As we’ve all have noticed, there is a lot of different camera straps available in the shops. Most of them are just a variation of the strap that comes in the box with your camera, others are quite different. So why just stick with the strap that your camera manufacturer gives you?
There are several reasons for not doing that. They are not any ergonomically made, they are relatively hard and narrow so it is unpleasant to carry a heavy camera over time, they are not flexible so they don’t stretch and evens out the weight while walking, carried over the shoulder they have a tendency to fall off while bending forward, carried diagonally over your chest it may get stuck or pull up your clothes as you raise the camera to your eye, when you raise the camera to your eye the straps get in the way for the buttons or screen and even gets over the eyepiece when taking photos in portrait orientation, the strap takes forever to put on and take off, they advertise your camera manufacturer name to potential thieves and with higher end cameras even the model name. So why do you still use the strap that comes in the box? Most likely because you haven’t tried any other or you may think that the reasons above actually are not a problem, witch again could be because you haven’t tried any other straps or maybe you’ve only tried those that are just more or less like the ones the camera manufacturer provided.

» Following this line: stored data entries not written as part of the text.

(* ===== verification/Gateway.v ===== *)
(** * Gateway: the userspace gateway of a rootless container
    (crates/umf-networking/src/rootless_net/gateway.rs, tapdev.rs; the choice of
    the mode, rootless_net.rs).

    The network stack (smoltcp) and the sockets of the host are parameters: what
    they answer is arbitrary.  A [SocketSet] access with a handle that is not in
    the set panics, as it does there. *)

From stdpp Require Import gmap list sorting.
From S2P Require Import Prelude RustStr RustStrFacts Ssrf.
#[local] Open Scope N_scope.

(** ** The mode *)

Inductive EgressMode := EgressMode_None | EgressMode_Pasta | EgressMode_Native.
Definition EgressMode_default : EgressMode := EgressMode_Native.

Definition EgressMode_from_str (s : str) : result str EgressMode :=
  let t := to_ascii_lowercase (trim s) in
  if bool_decide (t = "none") then Ok EgressMode_None
  else if bool_decide (t = "pasta") then Ok EgressMode_Pasta
  else if bool_decide (t = "native") then Ok EgressMode_Native
  else Err t.
Definition EgressMode_from_env (var : option str) : EgressMode :=
  match var with
  | None => EgressMode_default
  | Some raw => match EgressMode_from_str raw with Ok mode => mode | Err _ => EgressMode_default end
  end.

(** ** The stack and the host *)

Definition SocketAddr : Type := IpAddr * N.
Inductive TcpState := Listen | SynReceived | Established | CloseWait | Closed | OtherState.
#[export] Instance TcpState_eq_dec : EqDecision TcpState.
Proof. solve_decision. Defined.
(** The sender of a datagram and the address it was sent to. *)
Record UdpMetadata := { meta_endpoint : SocketAddr; local_address : option IpAddr }.
(** The walk along these names. *)
Fixpoint write_descend (cur : Path) (names : list str) : fsio Path :=
  match names with
  | [] => mret cur
  | c :: names =>
      let cur := cur ++ [Normal c] in
      match names with
      | [] => remove_existing_symlink cur ;; mret cur
      | _ => enter_dir cur ;; write_descend cur names
      end
  end.

Definition contained_write_path (root : Path) (rel : str) : fsio Path :=
  names ← reads (fun _ => write_normals (components (trim_start "/" rel)));
  write_descend root names.

Definition ensure_source_contained (root resolved : Path) : fsio unit :=
  canonical ← canonicalize resolved;
  root_canonical ← canonicalize root;
  if bool_decide (root_canonical `prefix_of` canonical) then mret tt else fail PermissionDenied.

(** ** Below real directories

    [l] is a real directory, or directly below one. *)
Definition placed (fs : Fs) (l : list str) : Prop :=
  real_dir fs l \/ exists q c, l = q ++ [c] /\ real_dir fs q.

(** A placed location that is no link. *)
Definition spot (fs : Fs) (l : list str) : Prop := placed fs l /\ forall t, fs !! l <> Some (NLink t).

Lemma real_no_link fs l t : real_dir fs l -> fs !! l <> Some (NLink t).
Proof. intros H%real_dir_self E. by rewrite E in H. Qed.

Lemma real_spot fs l : real_dir fs l -> spot fs l.
Proof. intros H. split; [by left|]. intros t. by apply real_no_link. Qed.

Lemma placed_below fs l c : real_dir fs l -> placed fs (l ++ [c]).
Proof. intros H. right. by exists l, c. Qed.
#[local] Hint Resolve placed_below real_spot : core.

Lemma same_real c q fs fs' : same_outside (q ++ [c]) fs fs' -> real_dir fs q -> real_dir fs' q.
Proof.
  intros H Hr x Hx. rewrite H; [by apply Hr|]. intros Hp.
  assert (E : q ++ [c] `prefix_of` q) by by etrans. apply prefix_length in E. rewrite length_app in E. simpl in E. lia.
Qed.

Lemma take_snoc {A} (l : list A) x : take (length (l ++ [x]) - 1) (l ++ [x]) = l.
Proof. rewrite length_app. simpl. by rewrite Nat.add_sub, take_app_length. Qed.

Lemma walk_create_real fs links l : forall cur r,
  real_dir fs (cur ++ l) ->
  walk_create fs links cur ((Normal <$> l) ++ r) = walk_create fs links (cur ++ l) r.
Proof.
  induction l as [|c l IH]; intros cur r H; [by rewrite app_nil_r|].
  assert (Hc : real_dir fs (cur ++ [c])) by (eapply real_dir_prefix; [exact H|]; exists l; by rewrite <- app_assoc).
  rewrite fmap_cons, <- app_comm_cons. replace (cur ++ c :: l) with ((cur ++ [c]) ++ l) by by rewrite <- app_assoc.
  rewrite <- IH by by rewrite <- app_assoc.
  apply real_dir_snoc in Hc as [H1%real_dir_self H2]. destruct links; simpl;
    (destruct (fs !! cur) as [[]|]; try discriminate H1;
     destruct (fs !! (cur ++ [c])) as [[]|]; try discriminate H2; reflexivity).
Qed.

Lemma walk_create_start fs q r :
  real_dir fs q -> walk_create fs MAXSYMLINKS [] (absolute q ++ r) = walk_create fs MAXSYMLINKS q r.
Proof.
  intros H. transitivity (walk_create fs MAXSYMLINKS [] ((Normal <$> q) ++ r)); [reflexivity|].
  by rewrite walk_create_real.
Qed.

Lemma walk_create_spot fs l : spot fs l -> walk_create fs MAXSYMLINKS [] (absolute l) = Ok l.
Proof.
  intros [[H|(q & c & -> & H)] Hl]; [by rewrite <- (app_nil_r (absolute l)), walk_create_start|].
  rewrite <- absolute_snoc, walk_create_start by done. apply real_dir_self in H. unfold MAXSYMLINKS. simpl.
  destruct (fs !! q) as [[]|]; try discriminate H.
  destruct (fs !! (q ++ [c])) as [[]|] eqn:E; try reflexivity. by destruct (Hl target).
Qed.

Lemma entry_of_below fs q c : real_dir fs q -> entry_of fs (absolute (q ++ [c])) = Ok (q ++ [c]).
Proof.
  intros H. unfold entry_of. rewrite <- absolute_snoc, last_snoc, take_snoc, resolve_real_dir by done.
  cbn [mbind result_bind]. by rewrite (real_dir_self _ _ H).
Qed.

Lemma create_entry_below n fs q c :
  real_dir fs q -> create_entry n (absolute (q ++ [c])) fs =
    match fs !! (q ++ [c]) with Some _ => (Err AlreadyExists, fs) | None => (Ok tt, <[q ++ [c] := n]> fs) end.
Proof. intros H. unfold create_entry. by rewrite entry_of_below. Qed.

(** What is left of an entry after [remove_existing_symlink]. *)
Definition unlinked (l : list str) (fs : Fs) : Fs :=
  match fs !! l with Some (NLink _) => delete l fs | _ => fs end.

Lemma remove_existing_below fs q c :
  real_dir fs q -> remove_existing_symlink (absolute (q ++ [c])) fs = (Ok tt, unlinked (q ++ [c]) fs).
Proof.
  intros H. unfold remove_existing_symlink, unlinked. rewrite symlink_metadata_below by done. unfold node_at.
  destruct (fs !! (q ++ [c])) as [[]|] eqn:E; try reflexivity. simpl.
  by rewrite remove_file_below, E by done.
Qed.

Lemma unlinked_outside l fs : same_outside l fs (unlinked l fs).
Proof. unfold unlinked. destruct (fs !! l) as [[]|]; try reflexivity. by apply same_outside_delete. Qed.

Lemma unlinked_spot fs q c : real_dir fs q -> spot (unlinked (q ++ [c]) fs) (q ++ [c]).
Proof.
  intros H. split; [apply placed_below; eapply same_real; [apply unlinked_outside|done]|].
  intros t. unfold unlinked. destruct (fs !! (q ++ [c])) as [[]|] eqn:E; try (by rewrite E). by rewrite lookup_delete_eq.
Qed.

(** [enter_dir] at a placed location. *)
Lemma enter_dir_placed fs l :
  placed fs l -> enter_dir (absolute l) fs =
    match fs !! l with
    | Some (NLink _) => (Err PermissionDenied, fs)
    | Some (NDir _) => (Ok tt, fs)
    | Some _ => (Err AlreadyExists, fs)
    | None => (Ok tt, <[l := NDir []]> fs)
    end.
Proof.
  assert (Hr : forall q, real_dir fs q -> symlink_metadata (absolute q) fs = (node_at fs q, fs)).
  { intros q H. unfold symlink_metadata, reads, lstat. by rewrite resolve_real_dir. }
  unfold enter_dir. intros [H|(q & c & -> & H)].
  - rewrite Hr by done. unfold node_at. pose proof (real_dir_self _ _ H) as Hd. by destruct (fs !! l) as [[]|].
  - rewrite symlink_metadata_below by done. unfold node_at. destruct (fs !! (q ++ [c])) as [[]|] eqn:E; try reflexivity.
    simpl. unfold create_dir. by rewrite create_entry_below, E.
Qed.

Lemma placed_real fs l : placed fs l -> is_dir_node (fs !! l) = true -> real_dir fs l.
Proof. intros [H|(q & c & -> & H)] Hd; [done|]. by apply real_dir_snoc. Qed.

Lemma same_outside_insert t l n fs : t `prefix_of` l -> same_outside t fs (<[l := n]> fs).
Proof. intros H p Hp. rewrite lookup_insert_ne; [done|]. by intros ->. Qed.

Lemma real_insert fs q c x : real_dir fs q -> real_dir (<[q ++ [c] := NDir x]> fs) (q ++ [c]).
Proof.
  intros H. apply real_dir_snoc. split; [|by rewrite lookup_insert_eq].
  eapply same_real; [by apply same_outside_insert|done].
Qed.
(** ** An archive *)

Module ZipExample.
Definition link (name target : str) : ZipEntry :=
  {| z_name := name; z_enclosed := Some (components name); z_is_dir := false; z_mode := Some 41471; z_reads := [Ok target] |}.
Definition file (name data : str) : ZipEntry :=
  {| z_name := name; z_enclosed := Some (components name); z_is_dir := false; z_mode := None; z_reads := [Ok data] |}.
Definition listing (bytes : str) : list ZipEntry :=
  if bool_decide (bytes = "good") then [file "a/b" "x"; file "a/../c" "y"; link "a/l" "b"]
  else if bool_decide (bytes = "evil") then [link "out" "/etc"; link "out/added/l" "b"]
  else [].
#[export] Instance toy_zip : ZipCrate.
Proof.
  refine {| ZipError := unit; zip_entries := fun bytes => Ok (Ok <$> listing bytes) |}.
  intros bytes es e p [= <-] Hin. apply list_elem_of_fmap in Hin as (e' & [= ->] & Hin). unfold listing in Hin.
  revert e' p Hin. repeat case_bool_decide;
    (rewrite <- Forall_forall || idtac); intros e' p Hin;
    repeat (apply elem_of_cons in Hin as [->|Hin]; [intros [= <-]; vm_compute; reflexivity|]); by apply not_elem_of_nil in Hin.
Defined.

Definition host : Fs :=
  list_to_map [([], NDir []); (["etc" : str], NDir []); (["t" : str], NDir []);
               (["good" : str], NFile "good"); (["evil" : str], NFile "evil")].
Definition run_zip (name : str) : result StagingError unit * Fs :=
  unpack_zip_capped (absolute ["t" : str]) (absolute [name]) 10 host.

(** The check of a link's directory comes after the directory has been made. *)
Example directory_added_outside :
  (run_zip "evil").1 = Err (StagingError_ZipEntryEscape "out/added/l")
  /\ (run_zip "evil").2 !! ["etc" : str; "added" : str] = Some (NDir []) /\ host !! ["etc" : str; "added" : str] = None.
Proof. vm_compute. auto. Qed.

Lemma target_real : real_dir host ["t" : str].
Proof.
  intros [|c q] Hq; [reflexivity|]. pose proof (prefix_cons_inv_1 _ _ _ _ Hq) as ->.
  apply prefix_cons_inv_2, prefix_nil_inv in Hq as ->. reflexivity.
Qed.
Lemma host_linkless : linkless ["t" : str] host.
Proof.
  intros p x _ E. apply elem_of_list_to_map_2 in E.
  repeat (apply elem_of_cons in E as [[=]|E]). by apply not_elem_of_nil in E.
Qed.

Lemma unpack_zip_outside_witness :
  (run_zip "good").2 !! ["t" : str; "c" : str] = Some (NFile "y")
  /\ (run_zip "good").2 !! ["t" : str; "a" : str; "l" : str] = Some (NLink [Normal "b"])
  /\ real_dir (run_zip "good").2 ["t" : str] /\ dirs_added ["t" : str] host (run_zip "good").2.
Proof.
  split; [vm_compute; reflexivity|]. split; [vm_compute; reflexivity|].
  destruct (unpack_zip_outside ["t" : str] (absolute ["good" : str]) 10 host) as (H1 & H2 & _).
  - exact target_real.
  - exact host_linkless.
  - split; [exact H1|exact H2].
Defined.
End ZipExample.
(* ===== verification/RunShell.v ===== *)
(** * RunShell: the command a RUN step of a bootable build gives to its guest
    (crates/umf-builder/src/bootable/run.rs).

    The guest hands the text to [/bin/sh -c].  [sh_fields] is the part of the
    shell's word splitting the code relies on: blanks, single quotes and the
    backslash (POSIX, 2.2 and 2.6.5).  The theorem says that the shell reads back
    exactly the words the recipe gave, whatever bytes they have. *)

From stdpp Require Import gmap list.
From S2P Require Import Prelude RustStr Target Subst Ast ArgScope.

(** ** The code *)

(** Over bytes: no byte of a longer character is a quote. *)
Definition quote_byte (c : ascii) : str := if Ascii.eqb c "'" then "'\''" else [c].
Definition shell_quote (value : str) : str := "'" ++ concat (quote_byte <$> value) ++ "'".

Definition render_run_command (command : RunCommand) (arg_scope : scope) : str :=
  match command with
  | RunCommand_Shell s => subst_with arg_scope (value s)
  | RunCommand_Exec argv => join " " ((fun a => shell_quote (subst_with arg_scope (value a))) <$> argv)
  end.

Definition default_shell : list str := ["/bin/sh" : str; "-c" : str].
Definition resolve_shell (argv : list (Spanned str)) : list str :=
  match argv with [] => default_shell | _ => value <$> argv end.
Definition is_default_shell (shell : list str) : bool := bool_decide (shell = default_shell).

(** The command in its directory. *)
Definition snippet_of (command : str) (workdir : option str) : str :=
  match workdir with
  | Some dir => "cd " ++ shell_quote dir ++ " && " ++ command
  | None => command
  end.

Definition wrap_run_command (command : str) (shell : list str) (user workdir : option str) : str :=
  let default_shell := is_default_shell shell in
  if default_shell && bool_decide (user = None) && bool_decide (workdir = None) then command
  else
    let snippet := snippet_of command workdir in
    let interpreted :=
      if negb default_shell || bool_decide (user <> None)
      then join " " (shell_quote <$> shell) ++ " " ++ shell_quote snippet
      else snippet in
    match user with
    | Some u => "runuser -u " ++ shell_quote u ++ " -- " ++ interpreted
    | None => interpreted
    end.

(** ** Word splitting *)

Definition plain (c : ascii) : bool := is_ascii_alphanumeric c || Ascii.eqb c "-".

(** [cur] is the word being read; [None] for text with any other syntax. *)
Fixpoint sh_scan (quoted : bool) (s : str) (cur : option str) (acc : list str) : option (list str) :=
  match s with
  | [] => if quoted then None else Some (acc ++ option_list cur)
  | c :: s =>
      if quoted then
        if Ascii.eqb c "'" then sh_scan false s cur acc else sh_scan true s (Some (default [] cur ++ [c])) acc
      else if Ascii.eqb c "'" then sh_scan true s (Some (default [] cur)) acc
      else if Ascii.eqb c "\" then
        match s with [] => None | d :: s => sh_scan false s (Some (default [] cur ++ [d])) acc end
      else if Ascii.eqb c " " then sh_scan false s None (acc ++ option_list cur)
      else if plain c then sh_scan false s (Some (default [] cur ++ [c])) acc
      else None
  end.
Definition sh_fields (s : str) : option (list str) := sh_scan false s None [].

Lemma scan_quoted v rest : forall cur acc,
  sh_scan true (concat (quote_byte <$> v) ++ "'" ++ rest) (Some cur) acc = sh_scan false rest (Some (cur ++ v)) acc.
Proof.
  induction v as [|c v IH]; intros cur acc; [by rewrite app_nil_r|].
  rewrite fmap_cons. cbn [concat]. rewrite <- app_assoc. unfold quote_byte at 1. destruct (Ascii.eqb_spec c "'") as [->|Hc].
  - change (sh_scan true (("'\''" : str) ++ ?r) (Some ?x) acc) with (sh_scan true r (Some (x ++ ["'"%char])) acc).
    rewrite IH. by rewrite <- app_assoc.
  - cbn [app sh_scan]. destruct (Ascii.eqb_spec c "'"); [done|]. cbn [default]. rewrite IH. by rewrite <- app_assoc.
Qed.

Lemma scan_quote v rest cur acc :
  sh_scan false (shell_quote v ++ rest) cur acc = sh_scan false rest (Some (default [] cur ++ v)) acc.
Proof.
  unfold shell_quote. rewrite <- !app_assoc.
  change (sh_scan false (("'" : str) ++ ?r) cur acc) with (sh_scan true r (Some (default [] cur)) acc). apply scan_quoted.
Qed.

(** Quoted words, separated by blanks, followed by another one. *)
Lemma scan_words l rest : forall acc,
  sh_scan false (join " " (shell_quote <$> l) ++ " " ++ rest) None acc = sh_scan false rest None (acc ++ l).
Proof.
  induction l as [|x l IH]; intros acc; [by rewrite app_nil_r; cbn; rewrite app_nil_r|].
  rewrite fmap_cons. destruct l as [|y l].
  - cbn [fmap list_fmap join]. rewrite scan_quote. done.
  - change (join " " (shell_quote x :: (shell_quote <$> y :: l))) with (shell_quote x ++ " " ++ join " " (shell_quote <$> y :: l)).
    rewrite <- !app_assoc, scan_quote. change (sh_scan false (" " ++ ?r) (Some ?c) acc) with (sh_scan false r None (acc ++ [c])).
    rewrite IH. by rewrite <- app_assoc.
Qed.

Lemma scan_words_end l : forall acc, sh_scan false (join " " (shell_quote <$> l)) None acc = Some (acc ++ l).
Proof.
  induction l as [|x l IH]; intros acc; [done|]. rewrite fmap_cons. destruct l as [|y l].
  - cbn [fmap list_fmap join]. rewrite <- (app_nil_r (shell_quote x)), scan_quote. done.
  - change (join " " (shell_quote x :: (shell_quote <$> y :: l))) with (shell_quote x ++ " " ++ join " " (shell_quote <$> y :: l)).
    rewrite scan_quote. change (sh_scan false (" " ++ ?r) (Some ?c) acc) with (sh_scan false r None (acc ++ [c])).
    rewrite IH. by rewrite <- app_assoc.
Qed.

(** A shell on a snippet. *)
Lemma interpreted_words shell snippet acc :
  sh_scan false (join " " (shell_quote <$> shell) ++ " " ++ shell_quote snippet) None acc = Some (acc ++ shell ++ [snippet]).
Proof. rewrite scan_words, <- (app_nil_r (shell_quote snippet)), scan_quote. cbn. by rewrite <- app_assoc. Qed.

(** The words a user's name puts in front. *)
Definition as_user (user : option str) : list str :=
  match user with Some u => ["runuser" : str; "-u" : str; u; "--" : str] | None => [] end.

(** The guest's shell reads back the words of the recipe.  The
    rendering of an exec-form RUN splits into its expanded words, whatever they
    contain; a command under a user or another shell splits into the words that
    run that shell, as that user, on the command in its directory; and with
    neither, the command reaches the guest as it is, in its directory. *)
Theorem run_words_preserved :
  (forall argv sc, sh_fields (render_run_command (RunCommand_Exec argv) sc) = Some ((fun a => subst_with sc (value a)) <$> argv))
  /\ (forall command shell user workdir,
        if negb (is_default_shell shell) || bool_decide (user <> None)
        then sh_fields (wrap_run_command command shell user workdir)
             = Some (as_user user ++ shell ++ [snippet_of command workdir])
        else wrap_run_command command shell user workdir = snippet_of command workdir)
  /\ (forall dir, sh_fields ("cd " ++ shell_quote dir) = Some ["cd" : str; dir]).
Proof.
  split_and!.
  - intros argv sc. unfold sh_fields. cbn [render_run_command].
    rewrite (list_fmap_compose (fun a => subst_with sc (value a)) shell_quote argv
             : (fun a => shell_quote (subst_with sc (value a))) <$> argv = _). apply scan_words_end.
  - intros command shell user workdir. unfold wrap_run_command, sh_fields. destruct user as [u|].
    + rewrite (bool_decide_true (Some u <> None)), (bool_decide_false (Some u = None)), orb_true_r, andb_false_r by done.
      cbn [andb]. change (sh_scan false ("runuser -u " ++ ?r) None []) with (sh_scan false r None ["runuser" : str; "-u" : str]).
      rewrite scan_quote. change (sh_scan false (" -- " ++ ?r) (Some ?c) ?a) with (sh_scan false r None ((a ++ [c]) ++ ["--" : str])).
      apply interpreted_words.
    + rewrite (bool_decide_false (None <> None)), (bool_decide_true (@None str = None)), orb_false_r, andb_true_r by auto.
      destruct (is_default_shell shell); cbn [negb andb]; [|apply interpreted_words].
      destruct workdir; [by rewrite bool_decide_false|done].
  - intros dir. unfold sh_fields. change (sh_scan false ("cd " ++ ?r) None []) with (sh_scan false r None ["cd" : str]).
    by rewrite <- (app_nil_r (shell_quote dir)), scan_quote.
Qed.
(* ===== verification/BootTree.v ===== *)
(** * BootTree: the kernel and the initramfs of a staging tree.

    Kernel.v and Initrd.v (crates/umf-builder/src/kernel.rs, initrd.rs) work on
    listings and on the contents of files; here these are read from a directory
    of the host's file system, as [detect_kernel_layout] and
    [generate_initramfs_with_flavor] read them from the staging directory. *)

From stdpp Require Import gmap list.
From S2P Require Import Prelude RustStr HostFs BuildState Materialize Kernel InitrdModules Initrd Staging BuildStaging.

(** ** What the host adds

    The encoder, the permission bits of a file, and the texts of errors. *)
Class TreeHost := {
  gzip_bytes : str -> result str str;
  mode_of : Fs -> list str -> Z;
  io_text : IoError -> str
}.

(** The kind of an entry, links not followed. *)
Definition file_type (n : Node) : FileType :=
  match n with NFile _ => FileType_File | NDir _ => FileType_Dir | _ => FileType_Other end.

(** The part of [p] below [l]. *)
Definition below (l p : list str) : option (list str) :=
  if bool_decide (l `prefix_of` p) then Some (drop (length l) p) else None.

Section tree.
Context {TH : TreeHost}.

(** The directories below the staging directory [t]. *)
Definition listings (fs : Fs) (t : list str) : Listings := fun p =>
  match resolve true fs (absolute (t ++ p)) with
  | Ok l =>
      if is_dir_node (fs !! l)
      then Some (Ok (omap (fun c => (fun n => (c, file_type n)) <$> fs !! (l ++ [c])) (children fs l)))
      else None
  | Err _ => None
  end.

Definition detect_kernel (t : list str) : fse KernelLayoutError KernelLayout :=
  fun fs => (detect_kernel_layout (listings fs t), fs).

(** The busybox of the tree, when it is inside. *)
Definition busybox_of (fs : Fs) (t : list str) : option (result str (str * Z)) :=
  match contained_read fs (absolute t) (absolute (t ++ ["bin" : str; "busybox" : str])) with
  | Some l => match fs !! l with Some (NFile data) => Some (Ok (data, mode_of fs l)) | _ => None end
  | None => None
  end.

(** [WalkDir]: the regular files below [modules_root]/kernel, by their paths from
    [modules_root]; no link below it is followed. *)
Definition module_files (fs : Fs) (modules_root : list str) : option (list path) :=
  match resolve true fs (absolute (modules_root ++ ["kernel" : str])) with
  | Ok l =>
      if is_dir_node (fs !! l)
      then Some (omap (fun '(p, n) => match n, below l p with
                                      | NFile _, Some r => Some (("kernel" : str) :: r)
                                      | _, _ => None
                                      end) (map_to_list fs))
      else None
  | Err _ => None
  end.

Definition modules_dep_of (fs : Fs) (modules_root : list str) : option str :=
  match (read_file (absolute (modules_root ++ ["modules.dep" : str])) fs).1 with
  | Ok bytes => to_str bytes
  | Err _ => None
  end.

Definition initramfs_of (t : list str) (kernel : KernelLayout) (flavor : InitramfsFlavor) : fse InitrdError (str * InitrdReport) :=
  fun fs =>
    let modules_root := t ++ modules kernel in
    (match generate_initramfs_with_flavor (busybox_of fs t)
             (fun m => map_err io_text (read_file (absolute (modules_root ++ m)) fs).1) gzip_bytes
             kernel (module_files fs modules_root) (modules_dep_of fs modules_root) flavor with
     | Val r => r
     | _ => Err (InitrdIo [])
     end, fs).
End tree.
(** A layer of an artifact: a blob of the layout or a file of the host. *)
Definition unpack_layer_file (L : ImageLayout) (dir : Path) (f : LayerFile) : fse StagingError unit :=
  match f with
  | HostFile p => staging_tarball dir p
  | BlobFile name =>
      match blobs L !! name with
      | Some bytes => unpack_tar_stream read_fuel cap_var dir (slice bytes)
      | None => throw (StagingError_Io NotFound)
      end
  end.
Fixpoint unpack_layer_files (L : ImageLayout) (dir : Path) (fs : list LayerFile) : fse StagingError unit :=
  match fs with
  | [] => mret tt
  | f :: fs => unpack_layer_file L dir f ;; unpack_layer_files L dir fs
  end.

(** ** ADD *)

Notation io := (lift VmIo).

(** A path of [root], copied into the staging directory. *)
Definition add_from_root (context : AddContext) (root : Path) (src dst : str) (staging : Path) : fse BootableBuildError unit :=
  let src_abs := join_path root (components (trim_start "/" src)) in
  present ← io (path_exists src_abs);
  if negb present then throw (AddSourceNotFound src context)
  else
    io (ensure_source_contained root src_abs) ;;
    dst_inside ← io (vm_add_destination dst src_abs);
    of_result (vm_reject_traversal "destination" dst_inside) ;;
    dst_abs ← io (contained_write_path staging dst_inside);
    d ← io (HostFs.is_dir src_abs);
    if d : bool then io (copy_dir_recursive src_abs dst_abs) else io (copy_file src_abs dst_abs).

Several years ago I bought a different strap from Black Rapid and I think the model is RS-7, a sliding strap. Unfortunately I doesn’t look like they have that exact model any more, and not replaced it with something quite like it. There is also another manufacturer, Sun Sniper, that are basically a copy of Black Rapid with one nice addition, and it’s that they have a steel wire woven into the strap so thieves can’t cut it and run off with your camera. We even have Indigo Marble that makes a similar sliding strap, but the padding on the shoulder is much wider and elastic, witch also are divided into two parallel pieces makes it prefect for distributing the weight of a heavy camera and a big lens. More manufacturers with sliding straps are already on the market too.
So, why are these better than the camera factory straps and their likes? Short version, they just work and are never in the way! To explain better, the strap attaches to the bottom of the camera at the tripod mount. It attaches to the fastener with a carabiner and the camera just slides up and down along the strap, leaving the strap itself in place. When not in use, the camera hangs from the tripod mount (or the tripod mount on the lens) and is in perfect position to grab fast and rise to the eye without any distractions or delays. As the strap attaches to the bottom of the camera, it will never be in the way while using the camera, and if you want to take it off, it’s done much quicker than with the camera strap. There are even some smart solutions for those who like to have a quick release plate for a tripod attached too.
The only drawback I’ve noticed with sliding straps is that if you carry your camera with the lens pointing backwards, it may happen that some of the switches on the lens flip to another position while walking around. That has happened with some Nikkor and Tamron lenses for me. In those cases I turn the camera around so that the lens points towards left. I’m pretty sure it depends in the clothes you’re wearing at the time, so for others it may not be a problem at all.
The point of this post is not to recommend either of the mentioned brands, although I own a Black Rapid and a Indigo Marble. The point is to encourage you to try out a sliding strap to see if it changes your life too.